(Collected data)

(** The same on the reversed string, where the bytes of a rune come in
    reverse order. *)
Definition TrimLeftSpace_rev : string -> string :=
  trim_runes (fun a b => space2 b a) (fun a b c => space3 c b a).

Definition TrimSpace (s : string) : string :=
  rev (TrimLeftSpace_rev (rev (TrimLeftSpace s))).

End strings.

(** ** Package [net/url] (Go 1.24, the toolchain the repository builds with)

    [Wireguard.Parse] and [Subscription.FetchAll] both start with
    [url.Parse]; the decoder also uses [Userinfo.String], [URL.Query]
    and [url.PathUnescape]. *)

Module url.

Import strings.

Inductive encoding : Set :=
| encodePath | encodePathSegment | encodeHost | encodeZone
| encodeUserPassword | encodeQueryComponent | encodeFragment.

Definition encoding_eqb (a b : encoding) : bool :=
  match a, b with
  | encodePath, encodePath | encodePathSegment, encodePathSegment
  | encodeHost, encodeHost | encodeZone, encodeZone
  | encodeUserPassword, encodeUserPassword
  | encodeQueryComponent, encodeQueryComponent
  | encodeFragment, encodeFragment => true
  | _, _ => false
  end.

Definition dquote : ascii := ascii_of_N 34.

Definition is_one_of (c : ascii) (cs : list ascii) : bool :=
  existsb (Ascii.eqb c) cs.

Definition ishex (c : ascii) : bool :=
  between "0" "9" c || between "a" "f" c || between "A" "F" c.

Definition unhex (c : ascii) : N :=
  if between "0" "9" c then byte c - 48
  else if between "a" "f" c then byte c - 97 + 10
  else if between "A" "F" c then byte c - 65 + 10
  else 0.

Definition shouldEscape (c : ascii) (mode : encoding) : bool :=
  if between "a" "z" c || between "A" "Z" c || between "0" "9" c then false
  else if (encoding_eqb mode encodeHost || encoding_eqb mode encodeZone)
          && is_one_of c ["!"; "$"; "&"; "'"; "("; ")"; "*"; "+"; ","; ";";
                          "="; ":"; "["; "]"; "<"; ">"; dquote]%char
  then false
  else if is_one_of c ["-"; "_"; "."; "~"]%char then false
  else if is_one_of c ["$"; "&"; "+"; ","; "/"; ":"; ";"; "="; "?"; "@"]%char
  then match mode with
       | encodePath => Ascii.eqb c "?"
       | encodePathSegment => is_one_of c ["/"; ";"; ","; "?"]%char
       | encodeUserPassword => is_one_of c ["@"; "/"; "?"; ":"]%char
       | encodeQueryComponent => true
       | encodeFragment => false
       | encodeHost | encodeZone => true
       end
  else if encoding_eqb mode encodeFragment
          && is_one_of c ["!"; "("; ")"; "*"]%char
  then false
  else true.

(** [unescape]: Go validates in a first pass and rewrites in a second;
    the first malformed position decides the error in both. *)
Fixpoint unescape (s : string) (mode : encoding) : result string :=
  match s with
  | EmptyString => Ok EmptyString
  | String c s1 =>
      if Ascii.eqb c "%" then
        match s1 with
        | String h1 (String h2 rest) =>
            if negb (ishex h1 && ishex h2) then
              Err (url_EscapeError (take 3 s))
            else if encoding_eqb mode encodeHost && (unhex h1 <? 8)%N
                    && negb (eqb (take 3 s) "%25") then
              Err (url_EscapeError (take 3 s))
            else
              let v := ascii_of_N (unhex h1 * 16 + unhex h2) in
              if encoding_eqb mode encodeZone
                 && negb (eqb (take 3 s) "%25")
                 && negb (Ascii.eqb v " ") && shouldEscape v encodeHost then
                Err (url_EscapeError (take 3 s))
              else
                match unescape rest mode with
                | Ok t => Ok (String v t)
                | Err e => Err e
                end
        | _ => Err (url_EscapeError (take 3 s))
        end
      else if Ascii.eqb c "+" then
        match unescape s1 mode with
        | Ok t => Ok (String (if encoding_eqb mode encodeQueryComponent
                              then " "%char else "+"%char) t)
        | Err e => Err e
        end
      else if (encoding_eqb mode encodeHost || encoding_eqb mode encodeZone)
              && (byte c <? 128)%N && shouldEscape c encodeHost then
        Err (url_InvalidHostError (String c EmptyString))
      else
        match unescape s1 mode with
        | Ok t => Ok (String c t)
        | Err e => Err e
        end
  end.
Definition set_stats (ex : OrderExecutor) (tot succ failed : Z) : OrderExecutor :=
  mkOrderExecutor (exchange_client ex) (ex_symbol ex)
    (active_orders ex) (completed_orders ex)
    (max_retries ex) (retry_delay ex) tot succ failed.

Inductive SubmitKind : Type := SubmitMarket | SubmitLimit.

(** What [_execute_exchange_order] does that is visible from outside. *)
Inductive SubmitEvent : Type :=
| EvAttempt (attempt : nat)      (* one call of the exchange method *)
| EvBackoff (delay : Q).         (* [asyncio.sleep(self.retry_delay)] *)

(** The dummy record built when the client has no submission method. *)
Definition dummy_response (kind : SubmitKind) (dummy_id : string)
    (quantity : Q) (price : option Q) : ExchangeOrder :=
  match kind with
  | SubmitMarket =>
      mkExchangeOrder (Some dummy_id) (Some "closed"%string) price
        (Some (quantity * match price with Some p => if Qeqb p 0 then 50000 else p
                                      | None => 50000 end)%Q)
        (Some quantity) None
  | SubmitLimit =>
      mkExchangeOrder (Some dummy_id) (Some "open"%string) price
        (Some 0%Q) (Some 0%Q) None
  end.
(** ** The claims *)

(** C2. A message-created event sent by the bot's own application id, or for
    a space with no entry, leaves the dictionary as it is and starts no call:
    no message is sent and no search is made, whatever the stage of the
    conversation. *)
Theorem bot_or_idle_message_ignored req res st :
  type req = "message-created" ->
  userId req = appId \/ st !! spaceId req = None ->
  (processEvent req res st).2 = Return st [].
Proof.
  intros Ht H. rewrite processEvent_message by done.
  by apply checkResponse_ignored.
Qed.

(** C3. A message-focus annotation whose payload has lens Food and category
    Request, for a space with no entry, creates the entry at state 1 with an
    empty zip and sends the one prompt; an annotation event of another
    annotation type, lens or category leaves the dictionary as it is and
    starts no call. *)
Theorem intent_annotation_creates_entry req res st :
  type req = "message-annotation-added" ->
  (forall annotationBody,
      annotationType req = "message-focus" ->
      JSON_parse (annotationPayload req) = inr annotationBody ->
      lens annotationBody = Some "Food" ->
      category annotationBody = Some "Request" ->
      st !! spaceId req = None ->
      (processEvent req res st).2
      = Return (<[spaceId req := {| state := 1; zip := EmptyString |}]> st)
               [sendMessage (spaceId req) PROMPT_TO_LIST]
      /\ PROMPT_TO_LIST = "Would you like to search for restaurants?")
  /\ (~ (annotationType req = "message-focus"
         /\ exists annotationBody,
              JSON_parse (annotationPayload req) = inr annotationBody
              /\ lens annotationBody = Some "Food"
              /\ category annotationBody = Some "Request") ->
      store_of (processEvent req res st).2 st = st
      /\ started_of (processEvent req res st).2 = []).
Proof.
  intros Ht. rewrite processEvent_annotation by done. split.
  - intros annotationBody Ha Hp Hl Hc _. split; [|done].
    by eapply checkAnnotations_food_request.
  - apply checkAnnotations_other.
Qed.

(** C4. The same annotation overwrites whatever entry the space has: the
    entry is at state 1 with an empty zip afterwards, also when it was at
    state 2 with a zip; the entries of other spaces stay. *)
Theorem intent_annotation_overwrites req res st entry annotationBody :
  type req = "message-annotation-added" ->
  annotationType req = "message-focus" ->
  JSON_parse (annotationPayload req) = inr annotationBody ->
  lens annotationBody = Some "Food" ->
  category annotationBody = Some "Request" ->
  st !! spaceId req = Some entry ->
  exists st',
    (processEvent req res st).2
    = Return st' [sendMessage (spaceId req) PROMPT_TO_LIST]
    /\ st' !! spaceId req = Some {| state := 1; zip := EmptyString |}
    /\ forall other, other <> spaceId req -> st' !! other = st !! other.
Proof.
  intros Ht Ha Hp Hl Hc _.
  exists (<[spaceId req := {| state := 1; zip := EmptyString |}]> st).
  rewrite processEvent_annotation by done.
  split; [by eapply checkAnnotations_food_request|].
  split; [by rewrite lookup_insert_eq|].
  intros other Hne. by rewrite lookup_insert_ne.
Qed.
(** * TapRight backend: the proximity-to-recommendation engine

    A shallow embedding of [backend/server.py]: the haversine distance
    ([calculate_distance]), the reward matcher
    ([get_best_card_for_category]) and the location handler
    ([check_location]) with its reads and writes of the Mongo collections.

    Numbers.  Coordinates, distances and radii are real numbers (the
    handler's floats read in exact arithmetic).  Reward rates are integers,
    as in the seeded card catalogue ([initialize_credit_cards]); the
    [rewards] dict itself puts no bound or sign on them.  [float()] is
    exact on integers up to 2^53 in magnitude ([float_exact]), so a rate
    after conversion is the same integer and only its printed form
    changes; the statements on the matcher's choice and on the printed
    rate are made for such wallets ([exact_rates]).
    Strings are sequences of bytes, and [lower] lowers the ASCII letters,
    which is [str.lower()] on ASCII strings ([isascii]).
    Timestamps are integers counting microseconds, the resolution of
    [datetime]; the database compares them in milliseconds
    ([bson_datetime]).

    Effects.  The handler runs in a state monad over the three collections
    it touches, each a list in insertion order; [find] filters that list,
    [to_list(1000)] keeps its first 1000 entries, [find_one] returns the
    first match and [insert_one] appends.  The monad also keeps the trace
    of the operations performed, so that statements about what a call did
    not do can be made.  The clock readings and the fresh identifiers of a
    call are supplied from outside ([Env]).

    The other routes (card catalogue, wallet, sign-up, login, token check)
    pass the whole database ([Store]) explicitly.  [bcrypt] and [jwt] are
    not part of the repository: the routes that call them take their four
    functions as parameters, and what is proved holds for any such
    functions, under the stated assumption where one is needed. *)

From Stdlib Require Import Reals Lra ZArith Lia Ascii String.
From stdpp Require Import gmap strings pretty list.

Local Open Scope string_scope.
Local Open Scope list_scope.
Local Open Scope Z_scope.

(** ** Models (the pydantic classes) *)

Module UserCard.
Record t := mk {
  id : string;
  user_id : string;
  card_id : string;
  card_name : string;
  card_issuer : string;
  card_color : string;
  rewards : gmap string Z;
  added_at : Z
}.
End UserCard.

Module POILocation.
Record t := mk {
  id : string;
  name : string;
  category : string;
  latitude : R;
  longitude : R;
  address : option string;
  radius : R
}.
End POILocation.

Module LocationCheck.
Record t := mk {
  latitude : R;
  longitude : R;
  user_id : string
}.
End LocationCheck.

Module NotificationLog.
Record t := mk {
  id : string;
  user_id : string;
  poi_id : string;
  card_recommended : string;
  timestamp : Z
}.
End NotificationLog.

Module Recommendation.
Record t := mk {
  merchant_name : string;
  category : string;
  recommended_card : string;
  reward_rate : string;
  message : string
}.
End Recommendation.

(** The authenticated user; the handler reads [id] only. *)
Module User.
Record t := mk {
  id : string;
  name : string;
  email : string;
  phone : string
}.
End User.

(** ** Python strings and numbers *)

(** [str.lower()] on the ASCII letters; other bytes are kept. *)
Definition lower_ascii (c : ascii) : ascii :=
  let n := nat_of_ascii c in
  if ((65 <=? n) && (n <=? 90))%nat then ascii_of_nat (n + 32) else c.

Fixpoint lower (s : string) : string :=
  match s with
  | EmptyString => EmptyString
  | String c s' => String (lower_ascii c) (lower s')
  end.


(** [float(v)] for a stored integer rate, as the catalogue has them: the
    value is unchanged. *)
Definition float_of (v : Z) : Z := v.


(** ** Reward matcher *)

(** The three-way [if]/[elif] of the loop body: the rate a card gets for a
    category, [0.0] when no key applies. *)
Definition card_rate (rewards : gmap string Z) (category : string) : Z :=
  match rewards !! lower category with
  | Some v => float_of v
  | None =>
      match rewards !! "everything" with
      | Some v => float_of v
      | None =>
          match rewards !! "general" with
          | Some v => float_of v
          | None => 0
          end
      end
  end.

(** One iteration of [for card in user_cards], on the pair
    [(best_card, best_rate)]. *)
Definition best_step (category : string)
    (st : option UserCard.t * Z) (card : UserCard.t) : option UserCard.t * Z :=
  let rate := card_rate (UserCard.rewards card) category in
  if decide (rate > snd st) then (Some card, rate) else st.

Definition best_loop (category : string) (user_cards : list UserCard.t)
    (st : option UserCard.t * Z) : option UserCard.t * Z :=
  fold_left (best_step category) user_cards st.

Definition get_best_card_for_category
    (user_cards : list UserCard.t) (category : string) : option (UserCard.t * Z) :=
  match best_loop category user_cards (None, 0) with
  | (Some best_card, best_rate) => Some (best_card, best_rate)
  | (None, _) => None
  end.

(** ** Geo module *)

Section Geo.
Local Open Scope R_scope.

(** [math.radians] *)
Definition radians (x : R) : R := x * (PI / 180).

(** [math.atan2(y, x)]: the angle of the point [(x, y)], in (-PI, PI]. *)
Definition atan2 (y x : R) : R :=
  if Rlt_dec 0 x then atan (y / x)
  else if Rlt_dec x 0 then
    (if Rle_dec 0 y then atan (y / x) + PI else atan (y / x) - PI)
  else if Rlt_dec 0 y then PI / 2
  else if Rlt_dec y 0 then - (PI / 2)
  else 0.

(** The haversine term [a] of [calculate_distance]. *)
Definition hav_a (lat1 lon1 lat2 lon2 : R) : R :=
  let phi1 := radians lat1 in
  let phi2 := radians lat2 in
  let delta_phi := radians (lat2 - lat1) in
  let delta_lambda := radians (lon2 - lon1) in
  sin (delta_phi / 2) ^ 2 + cos phi1 * cos phi2 * sin (delta_lambda / 2) ^ 2.

(** The distance in exact arithmetic.  [math.sqrt] raises [ValueError]
    below zero where [sqrt] returns 0; [hav_a_range] shows that over the
    reals [a] and [1 - a] never are, so there the two agree on every call.
    In floating point [a] can round above 1 for two nearly antipodal
    points, and the call then raises: that is not part of this model, and
    what is proved of the distance is proved of its exact value. *)
Definition calculate_distance (lat1 lon1 lat2 lon2 : R) : R :=
  let R := 6371000 in
  let a := hav_a lat1 lon1 lat2 lon2 in
  let c := 2 * atan2 (sqrt a) (sqrt (1 - a)) in
  R * c.
End Geo.

(** ** The store and the environment *)

(** The three collections the handler touches, each in insertion order. *)
Record Db := mkDb {
  poi_locations : list POILocation.t;
  user_cards : list UserCard.t;
  notification_logs : list NotificationLog.t
}.
(** * Figma plugins: Bento layout generator and Color Style Generator

    A shallow embedding of [src/Bento/code.ts].

    - JavaScript numbers are IEEE-754 binary64 values; they are embedded as
      Rocq's primitive [float]s, whose operations are the same binary64
      operations with round-to-nearest-even, so the colour arithmetic below
      is bit-exact.
    - Numbers that only ever hold integers (parsed channels, grid indices)
      are embedded as [Z].
    - Strings are [string]s; the host document ([figma]) is an explicit
      record threaded through the message handler. *)

From Stdlib Require Import ZArith List Bool Lia String Ascii Floats.
Import ListNotations.

Set Warnings "-inexact-float".

Local Open Scope Z_scope.

(* ================================================================== *)
(** * JavaScript built-ins used by the plugin *)
(* ================================================================== *)

Module JS.

Local Open Scope float_scope.

(** 2^52: every binary64 value of magnitude at least 2^52 is integral, and
    adding 2^52 to a smaller non-negative value rounds it to an integer
    (ties to even). *)
Definition two52 : float := 4503599627370496.

(** [Math.round]: the integral value closest to [x], ties towards +infinity;
    NaN, the infinities and both zeros are returned unchanged, and negative
    values that round to zero give -0. *)
Definition Math_round (x : float) : float :=
  if abs x <? two52 then
    if 0 <? x then
      let t := (x + two52) - two52 in
      if x - t =? 0.5 then t + 1 else t
    else if x <? 0 then
      let a := - x in
      let t := (a + two52) - two52 in
      - (if t - a =? 0.5 then t - 1 else t)
    else x
  else x.
Lemma print_vec_spec vec : forall out,
  print_vec vec out = out +:+ blank_separated vec.
Proof.
  induction vec as [|val vec IH]; intros out; simpl.
  - induction out as [|x out IHo]; [done|].
    change (String x out = String x (out +:+ "")). by rewrite <- IHo.
  - rewrite IH. by rewrite !string_app_assoc.
Qed.

(** X1: for every vector, [std::transform] onto the vector itself
    gives each position the image of the value that stood there before,
    and keeps the length; with the functor each element whose double
    fits an [int] is doubled, and the print loop writes the doubled
    values in order, each followed by a blank. *)
Theorem functor_map_doubles_every_vector (vec : list Z) :
  (forall op, transform op vec = map op vec)
  /\ length (transform MultiplyByTwo vec) = length vec
  /\ (Forall (fun x => - 2 ^ 30 <= x < 2 ^ 30) vec ->
        transform MultiplyByTwo vec = map (fun x => 2 * x) vec
        /\ print_vec (transform MultiplyByTwo vec) ""
           = blank_separated (map (fun x => 2 * x) vec)).
Proof.
  split; [intros op; apply transform_map|].
  split; [by rewrite transform_map, length_map|].
  intros Hrange.
  assert (Heq : transform MultiplyByTwo vec = map (fun x => 2 * x) vec).
  { rewrite transform_map. apply map_ext_in. intros x Hx.
    rewrite Forall_forall in Hrange. apply list_elem_of_In in Hx.
    specialize (Hrange x Hx). unfold MultiplyByTwo.
    rewrite wrap_int_id by (unfold in_int_range; lia). lia. }
  split; [exact Heq|]. rewrite Heq, print_vec_spec. done.
Qed.

Lemma functor_map_doubles_witness :
  transform MultiplyByTwo [7; -3; 0] = map (fun x => 2 * x) [7; -3; 0].
Proof.
  apply (proj2 (proj2 (functor_map_doubles_every_vector [7; -3; 0]))).
  repeat constructor; lia.
Defined.

End FunctorMap.

(** ** code/map/MapIteration.cpp *)

Module MapIteration.

(** [std::map<int, int>]: the entries in ascending key order, one entry
    per key. *)
Definition int_map : Type := list (Z * Z).

(** [std::map::insert]: an entry whose key is present already is left
    as it is. *)
Fixpoint map_insert (k v : Z) (m : int_map) : int_map :=
  match m with
  | [] => [(k, v)]
  | (k', v') :: rest =>
      if k <? k' then (k, v) :: m
      else if k =? k' then m
      else (k', v') :: map_insert k v rest
  end.

(** The initializer-list constructor inserts the pairs in turn. *)
Definition map_of_init (init : list (Z * Z)) : int_map :=
  fold_left (fun m kv => map_insert kv.1 kv.2 m) init [].

Fixpoint map_find (k : Z) (m : int_map) : option Z :=
  match m with
  | [] => None
  | (k', v') :: rest => if k =? k' then Some v' else map_find k rest
  end.

Definition keys (m : int_map) : list Z := map fst m.

(** [incrementValue]. *)
Definition incrementValue (x : Z) : Z := wrap_int (x + 1).

(** [for (auto& pair : myMap) pair.second = incrementValue(pair.second);] *)
Fixpoint update_loop (m : int_map) : int_map :=
  match m with
  | [] => []
  | (first, second) :: rest => (first, incrementValue second) :: update_loop rest
  end.

(** [for (const auto& pair : myMap)
       std::cout << pair.first << ": " << pair.second << std::endl;] *)
Fixpoint print_loop (m : int_map) (out : string) : string :=
  match m with
  | [] => out
  | (first, second) :: rest =>
      print_loop rest (out +:+ show_int first +:+ ": " +:+ show_int second +:+ endl)
  end.

Definition myMap : int_map := map_of_init [(1, 10); (2, 20); (3, 30)].

Definition main : string :=
  let myMap := update_loop myMap in
  print_loop myMap "".

(** The block under "Output:" in the tutorial, line by line. *)
Definition documented_output : string :=
  "1: 11" +:+ endl +:+ "2: 21" +:+ endl +:+ "3: 31" +:+ endl.

(** The value of the first pair with the key [k] in an initializer
    list. *)
Fixpoint first_value (k : Z) (init : list (Z * Z)) : option Z :=
  match init with
  | [] => None
  | (k', v') :: rest => if k =? k' then Some v' else first_value k rest
  end.

(** The keys grow strictly from each entry to the next. *)
Fixpoint ascending (m : int_map) : Prop :=
  match m with
  | [] => True
  | (k, _) :: rest => Forall (fun entry => k < entry.1) rest /\ ascending rest
  end.

Lemma update_loop_keys m : keys (update_loop m) = keys m.
Proof.
  unfold keys. induction m as [|[k v] m IH]; simpl; [reflexivity|].
  by rewrite IH.
Qed.

Lemma update_loop_length m : length (update_loop m) = length m.
Proof. induction m as [|[k v] m IH]; simpl; congruence. Qed.

Lemma update_loop_find m k :
  map_find k (update_loop m) = incrementValue <$> map_find k m.
Proof.
  induction m as [|[k' v] m IH]; simpl; [reflexivity|].
  destruct (k =? k'); [reflexivity | exact IH].
Qed.

(** C9: the update loop of the map-iteration program changes values
    only: for every map the keys and the number of entries stay as they
    were and the value under each key becomes incrementValue of the old
    one; on {{1,10},{2,20},{3,30}} every value v becomes v + 1 and the
    program prints "1: 11", "2: 21", "3: 31", one per line. *)
Theorem map_iteration_updates_values_only :
  (forall m : int_map,
      keys (update_loop m) = keys m
      /\ length (update_loop m) = length m
      /\ forall k, map_find k (update_loop m) = incrementValue <$> map_find k m)
  /\ myMap = [(1, 10); (2, 20); (3, 30)]
  /\ (forall k v, map_find k myMap = Some v ->
        map_find k (update_loop myMap) = Some (v + 1))
  /\ main = documented_output.
Proof.
  split.
  { intros m. split; [apply update_loop_keys|].
    split; [apply update_loop_length | apply update_loop_find]. }
  split; [reflexivity|]. split; [|vm_compute; reflexivity].
  intros k v Hk. rewrite update_loop_find, Hk. simpl. f_equal.
  unfold incrementValue. apply wrap_int_id.
  unfold in_int_range.
  change myMap with [(1, 10); (2, 20); (3, 30)] in Hk. simpl in Hk.
  repeat match type of Hk with
         | (if ?b then _ else _) = _ => destruct b
         end; simplify_eq; lia.
Qed.
(** X27: A run over a decoded catalogue in which no turn leaves the loop records
    one count per gathered name, in catalogue order: what the matcher
    returned, or zero where it raised; the scanned total equals the number of
    names, and the result read back under the resolved profile is the payload
    of exactly these counts. *)
Theorem run_records_every_name
    (W : world) (profile env_ARCHI_PROFILE : option string)
    (cfg results : file) (data : json) (names : list string) :
  usable results -> gather_names data = Ok names ->
  Forall (carries_on W) names ->
  exists s stamp,
    run W profile env_ARCHI_PROFILE cfg results true (Content data) = (s, Ok tt) /\
    st_counts s = map (fun n => (n, stored_count W n)) names /\
    st_scanned s = Z.of_nat (length names) /\
    read_profile (st_store s)
                 (_resolve_profile profile env_ARCHI_PROFILE cfg results) =
      Some (JObj (to_json (make_payload stamp (cv2 W) names
                             (map (fun n => (n, stored_count W n)) names)
                             (Z.of_nat (length names))))).
Proof.
  intros Hu Hg Hnames. unfold run. simpl. rewrite Hg. unfold main.
  set (p := _resolve_profile _ _ _ _).
  destruct (gather_names_tidy data names Hg) as [Hnd _].
  destruct (scan_loop_counts W names p names Hnames Hnd (mkState [] 0 results []) Hu)
    as (s1 & Hloop & Hu1 & Hsc & Hc); [intros n _; simpl; apply not_elem_of_nil|].
  destruct (persist_ok W names p s1 Hu1)
    as (s2 & Hfin & Hc2 & Hsc2 & _ & _ & Hread).
  unfold finally_stop_listener, bind. rewrite Hloop, Hfin.
  eexists _, _. split; [reflexivity|]. simpl in *.
  rewrite Hc2, Hc, Hsc2, Hsc. split; [done|]. split; [lia|].
  rewrite Hread, Hc, Hsc. reflexivity.
Qed.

Activity | Copy all lines of the records that have the string "proved" in them.

Reply |
    functions as parameters, and what is proved holds for any such
    what is proved of the distance is proved of its exact value. *)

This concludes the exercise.